Much of the debate surrounding “free will” concerns the amount of freedom that is implied by “free”. If we are “free” can we choose to do anything? Or in its limit is to be “free” to have a choice, e.g. be able to choose something or something else?

We will come to these points later.

The Will

Who Is Driving?

Let’s start by looking in more detail at the “will”. There are some presumptions we can make. You may not agree to all of them. But setting them out helps our thinking.

antique auto automobile automotive
Photo by Pixabay on

Human being are just matter. I am a materialist: matter is all we need to explain how human beings operate in the world. This denies the existence of any spiritual component that is independent of the matter of our bodies. We do not require a ghost to inhabit the machine, whether that be a religious soul or quantum shenanigans.

Human beings are embodied. Each of us are delineated within the world by pointing to a separable collection of matter: our bodies.

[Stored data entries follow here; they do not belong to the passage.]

(* ===== verification/Wal.v ===== *)
(** * The reader against the write-ahead log

    The log is a list of transactions, each with its rows and the relations
    they are rows of. What the streams of a reader's connections carry of it,
    and what the sink is handed: the log's own transactions after the slot, in
    order, none missing and none made up. *)

From S2P Require Import Prelude Errors CdcTypes Visibility Events Float64 Config Relation Decoder DecoderProps Hub HubWindow Reader ReaderProps.
From Stdlib Require Import Ascii.
Local Open Scope string_scope.
Local Open Scope list_scope.
Local Open Scope Z_scope.

(** ** The log *)

Inductive row_op : Type :=
| OpInsert (new : option TupleData)
| OpUpdate (old new : option TupleData)
| OpDelete (old : option TupleData).

(** A committed transaction: its rows, each with its relation as the stream
    described it, and where its commit record starts and ends. *)
Record wal_tx : Type := mkWalTx {
  wt_xid : Z;
  wt_time : Z;
  wt_ops : list (RelationMessage * row_op);
  wt_commit : Z;
  wt_end : Z
}.

Record wal_ok (wal : list wal_tx) : Prop := {
  wal_commit w : w ∈ wal → wt_commit w < wt_end w;
  wal_sorted : StronglySorted (λ a b, wt_end a ≤ wt_commit b) wal
}.

(** ** What a row stands for *)

(** The key: the columns the relation marks, with their texts. *)
Definition key_pairs (columns : list RelationMessageColumn) (texts : list string) : list (string * string) :=
  omap (λ '(c, text), if decide (rc_flags c = 1) then Some (rc_name c, text) else None) (zip columns texts).

Definition assign_pairs (pairs : list (string * string)) : gmap string string :=
  foldl (λ m '(name, text), <[name := text]> m) ∅ pairs.

Definition new_key (m : RelationMessage) (columns : TupleData) : gmap string string :=
  assign_pairs (key_pairs (rm_columns m) (v_text ∘ column_value <$> columns)).

(** A delete's tuple is the whole old row, or its key columns alone. *)
Definition old_key (m : RelationMessage) (columns : TupleData) : gmap string string :=
  if decide (length columns = length (rm_columns m))
  then assign_pairs (key_pairs (rm_columns m) (tc_data <$> columns))
  else assign_pairs (zip (rc_name <$> base.filter (λ c, rc_flags c = 1) (rm_columns m)) (tc_data <$> columns)).

Definition row_change (m : RelationMessage) (op : row_op) : Change :=
  let table := qualifiedTable (rm_namespace m) (rm_relationName m) in
  let names := rc_name <$> rm_columns m in
  match op with
  | OpInsert new =>
      mkChange OperationInsert table (new_key m (default [] new)) names (column_value <$> default [] new)
  | OpUpdate _ new =>
      mkChange OperationUpdate table (new_key m (default [] new)) names (column_value <$> default [] new)
  | OpDelete old => mkChange OperationDelete table (old_key m (default [] old)) [] []
  end.

(** A table that no longer has its baseline's shape. *)
Definition misfit (reg : shapeRegistry) (m : RelationMessage) : option IncompatibleRelationError :=
  let table := qualifiedTable (rm_namespace m) (rm_relationName m) in
  baseline ← sr_byTable reg table; mkIncompatible table <$> diff baseline (shapeOfRelation m).

Definition op_change (reg : shapeRegistry) (op : RelationMessage * row_op) : option Change :=
  match misfit reg op.1 with Some _ => None | None => Some (row_change op.1 op.2) end.

Definition tx_core (t : Transaction) : Transaction :=
  mkTransaction (tx_cursor t) (tx_changes t) (tx_commitTime t) [] (tx_commitLSN t) (tx_xid t).

Section Decoding.
Context (recorded : shapeRegistry → Prop).

(** What rows stand for, each under the baselines [recorded] when it came. *)
Definition changes_of (ops : list (RelationMessage * row_op)) (changes : list Change) : Prop :=
  ∃ regs, Forall2 (λ _ reg, recorded reg) ops regs ∧ changes = omap (λ '(op, reg), op_change reg op) (zip ops regs).

(** The transaction the sink should get, but for what it reports of tables
    that do not fit, which the log does not say. *)
Definition decodes (source : string) (w : wal_tx) (t : Transaction) : Prop :=
  ∃ changes, changes_of (wt_ops w) changes ∧
    tx_core t = mkTransaction (mkCursor source (wt_end w)) changes (wt_time w) [] (wt_commit w) (wt_xid w).

(** A generation names one state of the baselines: every change moves it. *)
Definition generations : Prop :=
  ∀ reg reg', recorded reg → recorded reg' → sr_generation reg = sr_generation reg' →
    ∀ table, sr_byTable reg table = sr_byTable reg' table.

Lemma changes_of_snoc ops changes op reg :
  changes_of ops changes → recorded reg → changes_of (ops ++ [op]) (changes ++ option_list (op_change reg op)).
Proof.
  intros (regs & Hall & ->) Hreg. exists (regs ++ [reg]). split; [by apply Forall2_app; [|constructor]|].
  rewrite zip_with_app by (by eapply Forall2_length). rewrite omap_app. csimpl. by destruct (op_change reg op).
Qed.

(** With the baselines as they are throughout, a row's verdict is theirs. *)
Lemma changes_of_fixed reg ops changes :
  (∀ reg', recorded reg' → reg' = reg) → changes_of ops changes → changes = omap (op_change reg) ops.
Proof.
  intros Hfix (regs & Hall & ->). induction Hall as [|op reg' ops regs Hr _ IH]; [done|]. csimpl.
  rewrite (Hfix reg' Hr). destruct (op_change reg op); by rewrite IH.
Qed.

End Decoding.

(** The states of the baselines while [l] is recorded, shape by shape. *)
Definition recordings (l : list relationShape) (reg : shapeRegistry) : Prop :=
  ∃ l1, l1 `prefix_of` l ∧ reg = registry_of (foldl record new_shapes l1).

Lemma recordings_generations l : zlen l < 2 ^ 64 → generations (recordings l).
Proof.
  intros Hl reg reg' (l1 & H1 & ->) (l2 & H2 & ->). cbn [registry_of sr_generation sr_byTable].
  assert (∀ l1 l2, l2 `prefix_of` l → l1 `prefix_of` l2 →
    ss_gen (foldl record new_shapes l1) = ss_gen (foldl record new_shapes l2) →
    foldl record new_shapes l1 = foldl record new_shapes l2) as Hpre.
  { intros k1 k2 [x Hx] [y ->] Hg. unfold zlen in Hl. rewrite Hx, !length_app in Hl. rewrite foldl_app in *.
    destruct (recordings_move k1 new_shapes) as [? _]; [simpl; unfold zlen; lia..|].
    destruct (recordings_move y (foldl record new_shapes k1)) as [_ Heq]; [simpl in *; unfold zlen in *; lia..|].
    symmetry. by apply Heq. }
  intros Hg table. destruct (prefix_weak_total l1 l2 l H1 H2) as [Hp|Hp].
  - by rewrite (Hpre l1 l2).
  - by rewrite (Hpre l2 l1).
Qed.

(** ** What a stream carries *)

(** The relations described so far, and the open transaction. *)
Record scan : Type := mkScan {
  sc_known : gmap Z RelationMessage;
  sc_open : option (Z * Z * list (RelationMessage * row_op))
}.

Definition add_op (st : scan) (id : Z) (op : row_op) : scan :=
  match sc_known st !! id, sc_open st with
  | Some m, Some (xid, time, ops) => mkScan (sc_known st) (Some (xid, time, ops ++ [(m, op)]))
  | _, _ => st
  end.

It is worth noting that human beings are not a constant set of matter: our cells are generated, act and then die. Different cells have different lifespans, and many cells only survive for days or weeks. Our bodies are themselves an abstraction, a la Heraclitus. However, the longest living cells, those of our brain and nervous system, also seem to be the cells that help define us.

The primary organ of control is the brain. To live and to be able to act we need certain parts of our bodies more than others. We can lose limbs and certain organs but not our head or heart. Although our sensory and control apparatus are distributed throughout our bodies, the root of intelligent control is the brain inside the head (you can have a heart transplant but not a brain transplant).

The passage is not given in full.